• Task directions: In the data below, the answer is the run of lines from the line containing "Definition is_zero (v" through the line containing "Some (JArr _)", both included; print it exactly and nothing else.

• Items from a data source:
-- Opening Marker --

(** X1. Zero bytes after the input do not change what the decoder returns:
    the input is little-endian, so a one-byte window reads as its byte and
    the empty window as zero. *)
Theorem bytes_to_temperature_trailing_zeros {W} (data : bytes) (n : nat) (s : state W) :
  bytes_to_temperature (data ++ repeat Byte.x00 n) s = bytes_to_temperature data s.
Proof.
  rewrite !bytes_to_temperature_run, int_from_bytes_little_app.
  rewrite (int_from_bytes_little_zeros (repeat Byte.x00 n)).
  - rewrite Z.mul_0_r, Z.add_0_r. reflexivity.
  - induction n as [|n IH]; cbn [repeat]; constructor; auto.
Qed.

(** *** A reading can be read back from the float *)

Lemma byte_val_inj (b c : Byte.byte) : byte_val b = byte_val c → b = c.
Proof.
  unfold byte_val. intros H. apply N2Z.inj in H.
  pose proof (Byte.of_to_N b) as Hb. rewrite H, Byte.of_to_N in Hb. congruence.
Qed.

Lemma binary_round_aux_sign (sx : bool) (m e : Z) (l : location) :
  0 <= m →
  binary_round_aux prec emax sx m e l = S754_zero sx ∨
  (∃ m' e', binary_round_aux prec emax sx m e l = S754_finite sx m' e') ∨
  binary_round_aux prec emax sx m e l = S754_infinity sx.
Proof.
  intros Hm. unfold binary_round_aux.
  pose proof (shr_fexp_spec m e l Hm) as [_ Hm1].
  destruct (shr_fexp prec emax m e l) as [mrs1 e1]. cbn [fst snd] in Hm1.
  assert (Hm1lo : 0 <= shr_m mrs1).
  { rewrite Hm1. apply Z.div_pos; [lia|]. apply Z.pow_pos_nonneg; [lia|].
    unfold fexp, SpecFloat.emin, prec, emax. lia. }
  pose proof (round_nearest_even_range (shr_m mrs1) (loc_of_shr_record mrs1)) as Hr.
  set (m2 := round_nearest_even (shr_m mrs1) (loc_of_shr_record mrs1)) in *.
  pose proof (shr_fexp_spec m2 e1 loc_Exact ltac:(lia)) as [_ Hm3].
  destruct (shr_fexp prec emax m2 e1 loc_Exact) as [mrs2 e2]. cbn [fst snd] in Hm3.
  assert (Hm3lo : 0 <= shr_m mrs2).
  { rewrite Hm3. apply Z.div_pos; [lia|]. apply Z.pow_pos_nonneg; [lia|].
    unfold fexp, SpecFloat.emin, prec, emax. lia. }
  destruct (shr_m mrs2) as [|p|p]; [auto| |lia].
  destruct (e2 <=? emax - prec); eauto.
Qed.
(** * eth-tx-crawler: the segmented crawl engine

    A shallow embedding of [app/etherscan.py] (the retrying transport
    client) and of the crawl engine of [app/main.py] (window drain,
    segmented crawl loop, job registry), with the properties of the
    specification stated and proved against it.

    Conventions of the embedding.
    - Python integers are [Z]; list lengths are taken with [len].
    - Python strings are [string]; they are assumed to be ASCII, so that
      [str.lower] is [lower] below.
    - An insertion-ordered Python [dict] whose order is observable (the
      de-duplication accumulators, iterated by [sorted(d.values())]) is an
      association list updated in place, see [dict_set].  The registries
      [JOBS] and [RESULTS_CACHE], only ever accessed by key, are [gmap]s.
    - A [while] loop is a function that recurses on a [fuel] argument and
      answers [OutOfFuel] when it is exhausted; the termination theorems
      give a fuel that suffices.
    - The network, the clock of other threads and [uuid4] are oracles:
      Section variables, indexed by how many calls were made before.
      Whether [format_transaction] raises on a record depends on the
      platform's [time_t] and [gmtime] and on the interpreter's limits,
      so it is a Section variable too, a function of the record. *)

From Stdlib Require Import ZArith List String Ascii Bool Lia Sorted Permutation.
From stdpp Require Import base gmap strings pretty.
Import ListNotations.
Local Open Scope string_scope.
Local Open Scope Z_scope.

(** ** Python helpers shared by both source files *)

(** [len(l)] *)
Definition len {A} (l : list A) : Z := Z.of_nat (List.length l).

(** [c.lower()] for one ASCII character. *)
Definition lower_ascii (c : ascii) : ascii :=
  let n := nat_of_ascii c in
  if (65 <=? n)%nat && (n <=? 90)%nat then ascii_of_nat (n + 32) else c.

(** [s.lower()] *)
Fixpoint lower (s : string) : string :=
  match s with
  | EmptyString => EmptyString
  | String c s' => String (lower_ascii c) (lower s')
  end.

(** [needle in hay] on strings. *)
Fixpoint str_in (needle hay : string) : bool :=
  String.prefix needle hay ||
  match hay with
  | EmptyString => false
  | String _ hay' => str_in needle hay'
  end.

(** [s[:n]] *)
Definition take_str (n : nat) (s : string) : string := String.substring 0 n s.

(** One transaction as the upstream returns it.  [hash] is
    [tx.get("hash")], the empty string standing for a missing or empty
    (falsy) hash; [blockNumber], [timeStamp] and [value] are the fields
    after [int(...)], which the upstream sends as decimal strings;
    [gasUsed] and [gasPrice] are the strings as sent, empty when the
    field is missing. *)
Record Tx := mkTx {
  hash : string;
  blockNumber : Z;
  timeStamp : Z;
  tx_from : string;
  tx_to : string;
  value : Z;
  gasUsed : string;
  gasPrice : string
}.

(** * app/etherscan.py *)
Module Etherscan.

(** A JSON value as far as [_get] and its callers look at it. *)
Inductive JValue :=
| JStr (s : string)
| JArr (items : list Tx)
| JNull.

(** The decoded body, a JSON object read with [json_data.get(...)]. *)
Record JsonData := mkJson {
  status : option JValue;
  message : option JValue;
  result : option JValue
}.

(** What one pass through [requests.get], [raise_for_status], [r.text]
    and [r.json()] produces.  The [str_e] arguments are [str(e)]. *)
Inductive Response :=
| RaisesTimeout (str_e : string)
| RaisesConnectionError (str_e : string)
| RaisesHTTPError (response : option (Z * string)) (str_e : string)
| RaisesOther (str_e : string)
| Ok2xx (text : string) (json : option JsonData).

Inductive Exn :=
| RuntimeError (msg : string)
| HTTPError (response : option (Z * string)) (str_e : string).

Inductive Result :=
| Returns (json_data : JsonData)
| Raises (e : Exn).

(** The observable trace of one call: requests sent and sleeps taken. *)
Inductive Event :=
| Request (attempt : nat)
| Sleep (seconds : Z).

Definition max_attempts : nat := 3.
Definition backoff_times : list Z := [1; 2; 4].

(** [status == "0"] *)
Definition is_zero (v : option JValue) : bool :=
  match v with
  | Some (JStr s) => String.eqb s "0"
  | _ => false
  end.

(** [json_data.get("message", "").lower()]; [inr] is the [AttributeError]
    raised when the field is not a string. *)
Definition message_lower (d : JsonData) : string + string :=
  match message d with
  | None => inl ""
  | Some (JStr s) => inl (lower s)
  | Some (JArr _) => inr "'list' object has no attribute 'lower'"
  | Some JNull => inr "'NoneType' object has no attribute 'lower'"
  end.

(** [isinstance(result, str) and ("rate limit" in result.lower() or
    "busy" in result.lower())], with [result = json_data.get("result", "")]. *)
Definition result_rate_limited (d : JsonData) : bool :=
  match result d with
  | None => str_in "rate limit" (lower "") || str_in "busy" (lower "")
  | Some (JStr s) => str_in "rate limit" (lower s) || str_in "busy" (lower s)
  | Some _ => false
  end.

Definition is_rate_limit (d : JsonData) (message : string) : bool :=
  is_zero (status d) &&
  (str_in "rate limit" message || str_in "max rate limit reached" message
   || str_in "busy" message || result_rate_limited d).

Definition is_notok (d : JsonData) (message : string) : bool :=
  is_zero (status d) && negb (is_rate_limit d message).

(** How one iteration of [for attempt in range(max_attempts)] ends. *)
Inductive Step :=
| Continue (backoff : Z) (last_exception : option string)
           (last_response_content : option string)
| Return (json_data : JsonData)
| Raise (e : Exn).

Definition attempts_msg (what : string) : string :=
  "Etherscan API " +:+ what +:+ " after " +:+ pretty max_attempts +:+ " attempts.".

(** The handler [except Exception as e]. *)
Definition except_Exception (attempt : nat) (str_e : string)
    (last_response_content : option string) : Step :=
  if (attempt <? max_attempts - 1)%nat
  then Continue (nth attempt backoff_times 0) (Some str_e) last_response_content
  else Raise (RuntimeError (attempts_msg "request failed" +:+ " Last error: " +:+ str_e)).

-- Closing Marker --

• Response:
Definition is_zero (v : option JValue) : bool :=
  match v with
  | Some (JStr s) => String.eqb s "0"
  | _ => false
  end.

(** [json_data.get("message", "").lower()]; [inr] is the [AttributeError]
    raised when the field is not a string. *)
Definition message_lower (d : JsonData) : string + string :=
  match message d with
  | None => inl ""
  | Some (JStr s) => inl (lower s)
  | Some (JArr _) => inr "'list' object has no attribute 'lower'"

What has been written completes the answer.